December 18, 2024
Tonight is the Federal Reserve's interest rate meeting. The current market expectation is to continue lowering by 25 basis points. If the market continues as expected, there won't be significant fluctuations, and the possibility of a further decrease of 50 basis points is very low. In fact, from a macro perspective, the most challenging time for the market was when the dollar interest rates were at their highest, and it's clear that this period has passed. It is expected that there will be three more rate cuts next year, and as the pace of rate cuts accelerates, more dollars will flood into the market.
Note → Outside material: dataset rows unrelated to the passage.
(* ===== verification/ClientStores.v ===== *)
(** * What the client's chat window needs of its containers

    [uichat.c] keeps the chat log in a [List] and the colours of the users in
    a [Hash].  Its theorems are proved against these two interfaces, which
    the heap implementations of list.c and hash.c keep. *)

From S2P Require Import Prelude.
(** A growing sequence of blocks, where [n] is the number of additions and
    deletions there is memory for. *)
Class Sequence (L : Type) : Type := {
  seq_append : bytes → cmd L bool;
  seq_delete : Z → cmd L bool;
  seq_item : Z → cmd L (option bytes);
  seq_length : L → Z;
  seq_holds : nat → L → list bytes → Prop;
  seq_append_ok n l xs v : seq_holds (S n) l xs →
    ∃ l', seq_append v l = Done (true, l') ∧ seq_holds n l' (xs ++ [v]);
  seq_delete_ok n l x xs : seq_holds (S n) l (x :: xs) →
    ∃ l', seq_delete 0 l = Done (true, l') ∧ seq_holds n l' xs;
  seq_item_ok n l xs i x : seq_holds n l xs → xs !! i = Some x →
    seq_item (Z.of_nat i) l = Done (Some x, l);
  seq_length_ok n l xs : seq_holds n l xs → seq_length l = Z.of_nat (length xs);
  seq_holds_less n l xs : seq_holds (S n) l xs → seq_holds n l xs
}.

(** A table from C strings to blocks. *)
Definition table_key (k : bytes) : Prop := (NUL ∉ k) ∧ length k ≤ 1000.

Class Table (T : Type) : Type := {
  tab_set : bytes → bytes → cmd T bool;
  tab_get : bytes → cmd T (option bytes);
  tab_delete : bytes → cmd T bool;
  tab_holds : nat → T → gmap bytes bytes → Prop;
  tab_set_ok n t m k v : table_key k → tab_holds (S n) t m →
    ∃ t', tab_set k v t = Done (true, t') ∧ tab_holds n t' (<[k := v]> m);
  tab_get_ok n t m k : table_key k → tab_holds n t m →
    ∃ t', tab_get k t = Done (m !! k, t') ∧ tab_holds n t' m;
  tab_delete_ok n t m k : table_key k → tab_holds n t m →
    ∃ t', tab_delete k t = Done (bool_decide (is_Some (m !! k)), t') ∧ tab_holds n t' (delete k m);
  tab_holds_less n t m : tab_holds (S n) t m → tab_holds n t m
}.

(** ** list.c *)

From S2P Require Import Heap.
From S2P Require Import ListLib.
From S2P Require Import ListOps.
From S2P Require Import ListAccess.
From S2P Require Import ListSpec.

(** The item, read through the pointer [List_item] returns. *)
Definition item_value (pos : Z) : cmd lst (option bytes) :=
  p <- List_item pos;;
  match p with None => ret None | Some _ => d <- load_data p;; ret (Some d) end.

Definition list_holds (n : nat) (s : lst) (xs : list bytes) : Prop :=
  2 * n ≤ budget (lm s) ∧ (Z.of_nat (len xs + n) < INT_MAX)%Z ∧ ∃ c, refines s (ASeq xs c).

#[export] Instance RBool_inj : Inj (=) (=) RBool.
Proof. by intros ?? [= ->]. Qed.

#[export, refine] Instance list_sequence : Sequence lst := {
  seq_append v := List_append v (len v);
  seq_delete := List_delete;
  seq_item := item_value;
  seq_length s := length (this s);
  seq_holds := list_holds
}.
Proof.
  - intros n s xs v (Hb & Hi & c & R).
    pose proof (op_refines (OAppend v) s (ASeq xs c) R ltac:(lia) ltac:(cbn; lia)) as H.
    cbn [spec_op] in H. unfold spec_insert in H. cbn [items] in H.
    rewrite (proj2 (Z.leb_le 0 _)), Z.leb_refl in H by lia. cbn [andb fst snd items] in H.
    destruct H as (s' & Hrun & R' & Hb' & Hl).
    apply (bind_ret_inv _ RBool) in Hrun; [|apply _]. exists s'. split; [exact Hrun|].
    rewrite Nat2Z.id, firstn_all, drop_all in R'. split_and!; [lia|rewrite length_app; cbn; lia|by eexists].
  - intros n s x xs (Hb & Hi & c & R).
    pose proof (delete_refines s (ASeq (x :: xs) c) 0 R) as H. cbn in H.
    destruct H as (s' & Hrun & R' & Hb' & Hl).
    apply (bind_ret_inv _ RBool) in Hrun; [|apply _]. exists s'. split; [exact Hrun|].
    cbn in Hi. split_and!; [lia|lia|by eexists].
  - intros n s xs i x (Hb & Hi & c & es & R & Hit & _) Hx. cbn in Hit. subst xs. unfold item_value.
    run (List_item_run _ _ R (Z.of_nat i)). rewrite (proj2 (Z.leb_le 0 _)), Nat2Z.id by lia.
    pose proof (deref_here s es i R) as H. rewrite Hx in H. unfold deref in H.
    destruct (dl <$> es !! i); [|done]. apply bind_inv in H as (d & t & Hd & H).
    unfold ret in H. injection H as <- <-. by run Hd.
  - intros n s xs (Hb & Hi & c & es & R & Hit & _). cbn in Hit. subst xs.
    by rewrite (rep_length _ _ R), length_vals.
  - intros n s xs (Hb & Hi & Hr). split_and!; [lia..|done].
Defined.

(** ** hash.c *)

From S2P Require Import HashLib.
From S2P Require Import HashSpec.

(** The value, read through the pointer [Hash_getValue] returns. *)
Definition hash_value (k : bytes) : cmd hst (option bytes) :=
  p <- Hash_getValue k;;
  match p with None => ret None | Some _ => bs <- load_hbytes p;; ret (Some bs) end.

Definition hash_holds (n : nat) (s : hst) (m : gmap bytes bytes) : Prop :=
  3 * n ≤ budget (hm s) ∧ (Z.of_nat (size m + n) < INT_MAX)%Z ∧ ∃ out, hrefines s m out.

Lemma table_key_short k : table_key k → short_key k.
Proof. intros [_ H]. unfold short_key, INT_MAX. lia. Qed.

#[export, refine] Instance hash_table : Table hst := {
  tab_set k v := Hash_set k v (len v);
  tab_get := hash_value;
  tab_delete := Hash_delete;
  tab_holds := hash_holds
}.
Proof.
  - intros n s m k v Hk (Hb & Hi & out & R).
    destruct (op_refines_hash (HSet k v) s m out R) as (r & m' & s' & Hrun & [-> ->] & R' & Hb' & Hs').
    { split; [by apply table_key_short|apply Hk]. } { lia. } { lia. }
    cbn [run_hop] in Hrun. apply (bind_ret_inv _ HBool) in Hrun; [|by intros ?? [= ->]].
    exists s'. split; [exact Hrun|]. split_and!; [lia|lia|by eexists].
  - intros n s m k Hk (Hb & Hi & out & rows & R & ->).
    destruct (Hash_getValue_run _ _ _ R k (table_key_short k Hk)) as (p & Hrun & Hp).
    exists s. split; [|split_and!; [done|done|by exists out, rows]]. unfold hash_value. run Hrun.
    destruct (emap (concat rows) !! k) as [v|]; [|by subst p].
    destruct Hp as (l & -> & Hl). by run (load_hbytes_Done _ _ _ Hl).
  - intros n s m k Hk (Hb & Hi & out & rows & R & ->).
    destruct (Hash_delete_run _ _ _ R k (table_key_short k Hk)) as (s' & rows' & Hrun & R' & Hm & Hl & Hb').
    exists s'. split; [exact Hrun|]. split_and!; [lia| |exists out, rows'; by rewrite <- Hm].
    assert (size (delete k (emap (concat rows))) ≤ size (emap (concat rows))); [|lia].
    apply map_subseteq_size, delete_subseteq.
  - intros n s m (Hb & Hi & Hr). split_and!; [lia..|done].
Defined.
The recent increase in Bitcoin's price has clearly benefited from increased liquidity and boosted investor confidence, along with ETFs opening up a channel for capital into the U.S. stock market, resulting in Bitcoin reaching $100,000. However, it is worth noting that recent ETFs are still showing a net inflow, while the prices of Bitcoin and Ethereum have shown signs of stagnation, especially with Ethereum facing pressure at the $4,000 level, which is not as significant as the pressure at $4,800.
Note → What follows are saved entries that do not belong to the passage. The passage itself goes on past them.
Lemma downs_run b : ∀ k s es m line, browsing (100 * b + k) line s es m →
  (line + Z.of_nat b * pageSize s < Z.of_nat (length es))%Z →
  ∃ s' m', run_events (replicate b EPageDown) s = Done (tt, s')
    ∧ browsing k (line + Z.of_nat b * pageSize s) s' es m' ∧ size_of s' = size_of s.
Proof.
  induction b as [|b IH]; intros k s es m line B Hlt.
  - exists s, m. split; [done|]. by rewrite Z.add_0_r.
  - destruct B as (B & M & C & W). pose proof (b_page _ _ _ _ _ B). pose proof (b_lines _ _ _ _ _ B).
    assert (0 ≤ Z.of_nat b * pageSize s)%Z by (apply Z.mul_nonneg_nonneg; lia).
    assert (Hne : es ≠ []) by (intros ->; pose proof (b_current _ _ _ _ _ B); cbn in *; lia).
    destruct (nextPage_run 0 (100 * b + k) s es m) as (s1 & m1 & Hr & [B1 _] & _ & F & W1);
      [by replace (100 + (100 * b + k)) with (100 * S b + k) by lia|done|lia|].
    destruct F as (_&_&_&Em&Ec&El&Ep&Eo). cbn in Em, Ec, El, Ep, Eo.
    destruct (IH k s1 es m1 (line + pageSize s)%Z) as (s2 & m2 & Hr2 & B2 & Ep2).
    + split; [done|]. split; [by rewrite Em|]. split; [by rewrite Ec, C|by apply W1].
    + rewrite Ep. lia.
    + exists s2, m2. split; [cbn [replicate run_events run_event]; by run Hr|]. split; [|rewrite Ep2; unfold size_of; congruence].
      rewrite Ep in B2. by replace (line + Z.of_nat (S b) * pageSize s)%Z with (line + pageSize s + Z.of_nat b * pageSize s)%Z by lia.
Qed.

(** *** What can be seen *)

Section Screen.
Context (typeset : nat → bytes → list bytes).

(** The rows of a line in a window of [w] columns. *)
Definition line_rows (w : nat) (l : cline) : list bytes := typeset w (line_text l).

(** All the rows of a line are on the screen, together. *)
Definition in_view (l : cline) s : Prop := ∃ up down, view typeset s = up ++ line_rows (Z.to_nat (cols s)) l ++ down.

(** The lines [ls] leave the last row of a window of [h] rows free. *)
Definition fits (h w : nat) (ls : list cline) : Prop := length (ls ≫= line_rows w) < h.

Lemma lines_rows w ls : (line_text <$> ls) ≫= typeset w = ls ≫= line_rows w.
Proof. induction ls as [|l ls IH]; [done|]. cbn. by rewrite <- IH. Qed.

(** A line is seen when it and those after it leave the last row free. *)
Lemma line_in_view s ls1 l ls2 : (window s).*2 = line_text <$> ls1 ++ l :: ls2 →
  fits (Z.to_nat (lines s)) (Z.to_nat (cols s)) (l :: ls2) → in_view l s.
Proof.
  intros W F. unfold in_view, view, screen_rows. rewrite W, lines_rows, bind_app.
  set (w := Z.to_nat (cols s)) in *. unfold fits in F. cbn [mbind list_bind] in F |- *.
  set (A := ls1 ≫= line_rows w). set (B := (ls2 ≫= line_rows w) ++ [[]]).
  replace ((A ++ line_rows w l ++ (ls2 ≫= line_rows w)) ++ [[]]) with (A ++ line_rows w l ++ B) by (unfold B; by rewrite !app_assoc).
  exists (drop (length (A ++ line_rows w l ++ B) - Z.to_nat (lines s)) A), B. apply drop_app_le.
  rewrite !length_app in *. unfold B. rewrite length_app. cbn [length] in *. lia.
Qed.

(** Lines of one row each, of which a page never has too many. *)
Lemma single_rows_fit h w ls : Forall (λ l, length (line_rows w l) = 1) ls → length ls < h → fits h w ls.
Proof.
  intros F. unfold fits. assert (E : length (ls ≫= line_rows w) = length ls); [|by rewrite E].
  induction F as [|l ls Hl _ IH]; [done|]. change ((l :: ls) ≫= line_rows w) with (line_rows w l ++ (ls ≫= line_rows w)).
  by rewrite length_app, Hl, IH.
Qed.

(** C32. In browse mode every cached line can be brought to the screen with the
    page keys, as long as the lines after it on its page leave room: a number
    of page-ups that the position gives leads to the oldest page, and from
    there as many page-downs as there are pages before it show all the rows of
    the line, when it and the rest of its page take fewer rows than the window
    has.  That is so whenever they are shorter than a row
    ([single_rows_fit], [Printing.short_row]); with lines that wrap it may
    fail, and then no page key shows the line ([wrapped_line_hidden]).  How
    ncurses breaks a text into rows is a parameter. *)
Theorem every_line_reachable s es m (i : nat) l :
  mode s = kChatWinModeBrowse → es !! i = Some l →
  let up := S (Z.to_nat (currentLine s / pageSize s)) in
  let down := i / Z.to_nat (pageSize s) in
  let page := take (Z.to_nat (pageSize s)) (drop (down * Z.to_nat (pageSize s)) es) in
  fits (Z.to_nat (lines s)) (Z.to_nat (cols s)) (drop (i mod Z.to_nat (pageSize s)) page) →
  chat_ok 0 (100 * up + 100 * down) s es m →
  ∃ s', run_events (replicate up EPageUp ++ replicate down EPageDown) s = Done (tt, s')
    ∧ mode s' = kChatWinModeBrowse ∧ (window s').*2 = line_text <$> page ∧ in_view l s'.
Proof.
  intros M Hl up down page F [B _]. assert (Hne : es ≠ []) by (by intros ->).
  pose proof (lookup_lt_Some _ _ _ Hl) as Hi. pose proof (b_page _ _ _ _ _ B). pose proof (b_lines _ _ _ _ _ B).
  pose proof (b_current _ _ _ _ _ B) as Hc.
  destruct (ups_run (Z.to_nat (currentLine s / pageSize s)) (100 * down) s es m Hne B M) as (s1 & m1 & Hr1 & B1 & Z1).
  injection Z1 as Ep1 El1 Ec1. fold up in Hr1, B1.
  assert (Hup : (0 `max` (currentLine s - Z.of_nat up * pageSize s) = 0)%Z).
  { pose proof (Z.div_pos (currentLine s) (pageSize s)). pose proof (Z.mod_pos_bound (currentLine s) (pageSize s)).
    pose proof (Z.div_mod (currentLine s) (pageSize s)). unfold up. nia. }
  rewrite Hup in B1. set (P := Z.to_nat (pageSize s)) in *. assert (HP : pageSize s = Z.of_nat P) by lia.
  pose proof (Nat.div_mod_eq i P). pose proof (Nat.mod_upper_bound i P).
  destruct (downs_run down 0 s1 es m1 0) as (s2 & m2 & Hr2 & (B2 & M2 & C2 & W2) & Z2).
  { by rewrite Nat.add_0_r. } { rewrite Ep1, HP. unfold down. nia. }
  injection Z2 as Ep2 El2 Ec2.
  assert (W : (window s2).*2 = line_text <$> page).
  { rewrite W2. unfold shown. rewrite M2, C2, Ep2, Ep1, HP, Nat2Z.id. unfold page. do 3 f_equal. lia. }
  exists s2. split; [by rewrite (run_events_app _ _ _ _ Hr1)|]. split_and!; [done|done|].
  assert (Hp : page !! (i mod P) = Some l).
  { unfold page. rewrite lookup_take, lookup_drop, decide_True by lia. unfold down. by replace (i / P * P + i mod P) with i by lia. }
  apply (line_in_view s2 (take (i mod P) page) l (drop (S (i mod P)) page)).
  - rewrite W. by rewrite take_drop_middle.
  - by rewrite El2, Ec2, El1, Ec1, <- (drop_S _ _ _ Hp).
Qed.
End Screen.

(** Whatever page keys are pressed, a page of the log is on display. *)
Lemma page_keys_show evs : Forall (λ e, e = EPageUp ∨ e = EPageDown) evs → ∀ k s es m line,
  browsing (100 * length evs + k) line s es m → es ≠ [] →
  ∃ s' m' line', run_events evs s = Done (tt, s') ∧ browsing k line' s' es m' ∧ size_of s' = size_of s.
Proof.
  intros F. induction F as [|e evs He _ IH]; intros k s es m line Br Hne; [by exists s, m, line|].
  assert (E : ∃ s1 m1 line1, run_event e s = Done (tt, s1) ∧ browsing (100 * length evs + k) line1 s1 es m1 ∧ size_of s1 = size_of s).
  { pose proof Br as (B & M & C & W). replace (100 * length (e :: evs) + k) with (100 + (100 * length evs + k)) in B by (cbn; lia).
    destruct He as [-> | ->].
    - destruct (up_run (100 * length evs + k) s es m Hne B M) as (s1 & m1 & ? & ? & ?). by exists s1, m1, (0 `max` (currentLine s - pageSize s))%Z.
    - destruct (Z.ltb_spec (currentLine s + pageSize s) (Z.of_nat (length es))).
      + destruct (downs_run 1 (100 * length evs + k) s es m line) as (s1 & m1 & R & ? & ?);
          [by replace (100 * 1 + (100 * length evs + k)) with (100 * length (EPageDown :: evs) + k) by (cbn; lia)|lia|].
        cbn [replicate run_events] in R. apply bind_inv in R as ([] & s1' & R & [= <-]). by exists s1', m1, (line + Z.of_nat 1 * pageSize s)%Z.
      + exists s, m, line. split; [|split; [|done]].
        * cbn [run_event]. unfold UIChatWin_nextPage. rewrite bind_get, (log_length _ _ _ _ _ B).
          pose proof B as []. rewrite (small _ _ _ _ _ _ B) by lia. by rewrite (proj2 (Z.ltb_ge _ _)) by lia.
        * split; [|done]. eapply base_le, B; lia. }
  destruct E as (s1 & m1 & line1 & R1 & B1 & Z1). destruct (IH k s1 es m1 line1 B1 Hne) as (s2 & m2 & line2 & R2 & B2 & Z2).
  exists s2, m2, line2. split; [cbn [run_events]; by run R1|]. split; [done|congruence].
Qed.
End ChatSpec.

(** ** Printing, character by character

    A [typeset] for characters of one byte and one column, as the manual of
    ncurses describes [waddch]: a newline, or a character in the last column,
    takes the cursor to the start of the next row. *)

Module Printing.
(** What was printed: the rows above that of the cursor, and that row. *)
Record pane : Type := Pane { above : list bytes; row : bytes }.

Definition blank_pane : pane := Pane [] [].
Definition next_row (p : pane) : pane := Pane (above p ++ [row p]) [].

Definition waddch (width : nat) (p : pane) (c : ascii) : pane :=
  if decide (c = eol) then next_row p else
  let p := Pane (above p) (row p ++ [c]) in
  if decide (width <= length (row p)) then next_row p else p.

Definition waddstr (width : nat) (p : pane) (t : bytes) : pane := foldl (waddch width) p t.

Definition typeset (width : nat) (t : bytes) : list bytes := above (waddstr width blank_pane t).

Lemma waddch_above w R cur c :
  waddch w (Pane R cur) c = Pane (R ++ above (waddch w (Pane [] cur) c)) (row (waddch w (Pane [] cur) c)).
Proof. unfold waddch, next_row. repeat case_decide; cbn; by rewrite ?app_nil_r. Qed.

Lemma waddstr_above w t : ∀ R cur,
  waddstr w (Pane R cur) t = Pane (R ++ above (waddstr w (Pane [] cur) t)) (row (waddstr w (Pane [] cur) t)).
Proof.
  induction t as [|c t IH]; intros R cur; cbn [waddstr foldl above row]; [by rewrite app_nil_r|].
  rewrite waddch_above. destruct (waddch w (Pane [] cur) c) as [R' cur']. cbn [above row].
  fold (waddstr w (Pane (R ++ R') cur') t) (waddstr w (Pane R' cur') t).
  rewrite (IH (R ++ R')), (IH R'). cbn [above row]. by rewrite app_assoc.
Qed.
This raises the point that Bitcoin's influence has not yet been seized by Wall Street capital; I believe it still resides in the hands of miners and old whales, especially when it comes to market manipulation. Furthermore, looking at the trends of altcoins, there is a clear indication that they need to take a break; the main forces behind Bitcoin's rise seem reluctant to continue playing along and are instead selling at highs. The recent downward trend is the best proof of this.
In terms of market conditions, looking at this position, I believe there is a 'halftime' trend over the long term, meaning that the double holidays still need to pass, but the bull market is not over; rather, it will continue after a rest, which aligns with next year being the most FOMO cycle. In the medium term, there are already clear selling signals throughout the market, including some major players around me who have basically completed the cleanup of their high positions. Therefore, over the past two weeks, I have strongly advised everyone to gradually reduce their positions. So far, if the positions have been significantly reduced, one can consider buying back on dips recently and trading in waves, but the principle is that the total position should not be larger than before, or one should patiently hold onto USDT, waiting for an irrational market drop.